Task objective: If a line in the entries includes "Definition", show that line.

Source material below:

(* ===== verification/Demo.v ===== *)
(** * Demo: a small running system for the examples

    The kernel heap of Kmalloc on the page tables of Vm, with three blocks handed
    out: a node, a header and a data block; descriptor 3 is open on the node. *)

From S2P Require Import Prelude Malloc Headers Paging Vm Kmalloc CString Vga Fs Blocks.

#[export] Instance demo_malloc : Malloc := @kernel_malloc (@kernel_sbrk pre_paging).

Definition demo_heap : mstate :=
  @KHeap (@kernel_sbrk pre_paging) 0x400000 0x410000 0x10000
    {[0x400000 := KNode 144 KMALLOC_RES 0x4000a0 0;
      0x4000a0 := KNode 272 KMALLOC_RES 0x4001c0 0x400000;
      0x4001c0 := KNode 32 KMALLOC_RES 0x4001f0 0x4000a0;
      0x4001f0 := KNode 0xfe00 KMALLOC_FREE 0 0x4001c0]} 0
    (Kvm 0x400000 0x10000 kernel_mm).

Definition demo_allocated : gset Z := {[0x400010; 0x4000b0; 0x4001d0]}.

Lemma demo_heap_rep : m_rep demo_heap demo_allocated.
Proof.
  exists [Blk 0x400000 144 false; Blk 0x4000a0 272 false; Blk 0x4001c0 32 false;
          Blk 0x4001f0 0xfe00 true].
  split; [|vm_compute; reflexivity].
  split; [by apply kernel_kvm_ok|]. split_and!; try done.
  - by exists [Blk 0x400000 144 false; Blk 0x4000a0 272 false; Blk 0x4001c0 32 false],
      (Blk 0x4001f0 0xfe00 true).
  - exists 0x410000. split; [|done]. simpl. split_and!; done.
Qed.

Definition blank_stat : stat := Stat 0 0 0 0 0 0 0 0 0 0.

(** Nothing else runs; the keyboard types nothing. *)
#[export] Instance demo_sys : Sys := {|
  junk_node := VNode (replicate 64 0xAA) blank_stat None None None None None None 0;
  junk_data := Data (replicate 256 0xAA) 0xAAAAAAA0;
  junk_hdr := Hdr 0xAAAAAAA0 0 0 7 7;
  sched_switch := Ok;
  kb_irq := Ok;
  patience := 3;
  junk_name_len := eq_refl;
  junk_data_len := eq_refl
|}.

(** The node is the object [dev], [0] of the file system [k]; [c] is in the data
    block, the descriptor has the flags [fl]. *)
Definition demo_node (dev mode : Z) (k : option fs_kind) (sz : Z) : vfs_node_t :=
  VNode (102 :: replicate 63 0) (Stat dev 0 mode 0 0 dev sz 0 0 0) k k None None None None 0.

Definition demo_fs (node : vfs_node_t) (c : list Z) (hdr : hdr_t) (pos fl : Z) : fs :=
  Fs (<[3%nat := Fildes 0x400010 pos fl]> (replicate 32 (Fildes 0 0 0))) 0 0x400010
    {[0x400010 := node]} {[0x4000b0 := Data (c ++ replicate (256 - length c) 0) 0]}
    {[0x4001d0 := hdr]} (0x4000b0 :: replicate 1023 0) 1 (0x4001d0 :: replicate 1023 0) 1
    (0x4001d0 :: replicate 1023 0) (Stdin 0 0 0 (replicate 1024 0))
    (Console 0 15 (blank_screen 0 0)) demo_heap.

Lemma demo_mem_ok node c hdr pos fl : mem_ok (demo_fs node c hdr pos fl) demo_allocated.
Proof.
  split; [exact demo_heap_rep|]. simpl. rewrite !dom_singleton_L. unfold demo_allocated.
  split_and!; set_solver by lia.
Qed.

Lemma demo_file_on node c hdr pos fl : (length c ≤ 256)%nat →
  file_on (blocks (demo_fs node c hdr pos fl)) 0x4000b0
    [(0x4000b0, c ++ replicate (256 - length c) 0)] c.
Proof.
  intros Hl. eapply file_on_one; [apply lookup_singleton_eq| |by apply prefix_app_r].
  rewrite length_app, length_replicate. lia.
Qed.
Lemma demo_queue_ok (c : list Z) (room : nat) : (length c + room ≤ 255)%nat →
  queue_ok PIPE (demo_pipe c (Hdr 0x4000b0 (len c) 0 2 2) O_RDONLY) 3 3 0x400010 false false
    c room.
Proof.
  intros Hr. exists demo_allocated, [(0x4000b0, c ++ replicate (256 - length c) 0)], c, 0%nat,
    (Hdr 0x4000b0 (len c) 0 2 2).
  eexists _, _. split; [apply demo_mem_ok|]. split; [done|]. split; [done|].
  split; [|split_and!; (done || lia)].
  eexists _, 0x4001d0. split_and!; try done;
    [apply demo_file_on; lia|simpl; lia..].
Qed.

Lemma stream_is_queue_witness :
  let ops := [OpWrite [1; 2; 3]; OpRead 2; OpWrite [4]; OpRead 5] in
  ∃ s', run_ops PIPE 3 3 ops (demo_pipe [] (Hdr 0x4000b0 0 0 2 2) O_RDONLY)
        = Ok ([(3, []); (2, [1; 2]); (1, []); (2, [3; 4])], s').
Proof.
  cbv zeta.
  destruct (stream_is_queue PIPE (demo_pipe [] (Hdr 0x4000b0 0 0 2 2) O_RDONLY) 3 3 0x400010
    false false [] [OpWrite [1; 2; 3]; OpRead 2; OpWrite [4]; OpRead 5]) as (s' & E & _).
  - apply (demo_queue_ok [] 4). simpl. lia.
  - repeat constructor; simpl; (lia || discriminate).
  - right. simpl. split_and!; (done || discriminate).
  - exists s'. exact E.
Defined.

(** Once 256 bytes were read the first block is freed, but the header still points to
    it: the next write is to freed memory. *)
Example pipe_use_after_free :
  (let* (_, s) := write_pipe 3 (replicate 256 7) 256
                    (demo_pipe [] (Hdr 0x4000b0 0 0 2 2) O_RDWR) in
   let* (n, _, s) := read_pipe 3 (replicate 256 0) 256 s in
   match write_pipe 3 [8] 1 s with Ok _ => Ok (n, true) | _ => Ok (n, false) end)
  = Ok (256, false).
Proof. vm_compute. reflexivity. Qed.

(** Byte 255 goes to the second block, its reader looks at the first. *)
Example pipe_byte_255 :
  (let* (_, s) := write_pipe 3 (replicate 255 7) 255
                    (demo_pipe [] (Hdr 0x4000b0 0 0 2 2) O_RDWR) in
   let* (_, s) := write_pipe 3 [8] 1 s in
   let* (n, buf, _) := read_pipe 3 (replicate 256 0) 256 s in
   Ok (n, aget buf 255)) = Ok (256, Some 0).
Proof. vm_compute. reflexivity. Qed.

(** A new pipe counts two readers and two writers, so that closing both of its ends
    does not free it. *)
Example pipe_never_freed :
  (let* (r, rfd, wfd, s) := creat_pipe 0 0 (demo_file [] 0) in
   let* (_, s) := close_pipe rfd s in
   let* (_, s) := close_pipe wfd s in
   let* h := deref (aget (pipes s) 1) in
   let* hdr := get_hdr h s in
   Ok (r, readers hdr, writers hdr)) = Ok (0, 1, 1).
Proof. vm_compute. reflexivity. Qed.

End of Source material.

Finished task:
Definition demo_heap : mstate :=
Definition demo_allocated : gset Z := {[0x400010; 0x4000b0; 0x4001d0]}.
Definition blank_stat : stat := Stat 0 0 0 0 0 0 0 0 0 0.
Definition demo_node (dev mode : Z) (k : option fs_kind) (sz : Z) : vfs_node_t :=
Definition demo_fs (node : vfs_node_t) (c : list Z) (hdr : hdr_t) (pos fl : Z) : fs :=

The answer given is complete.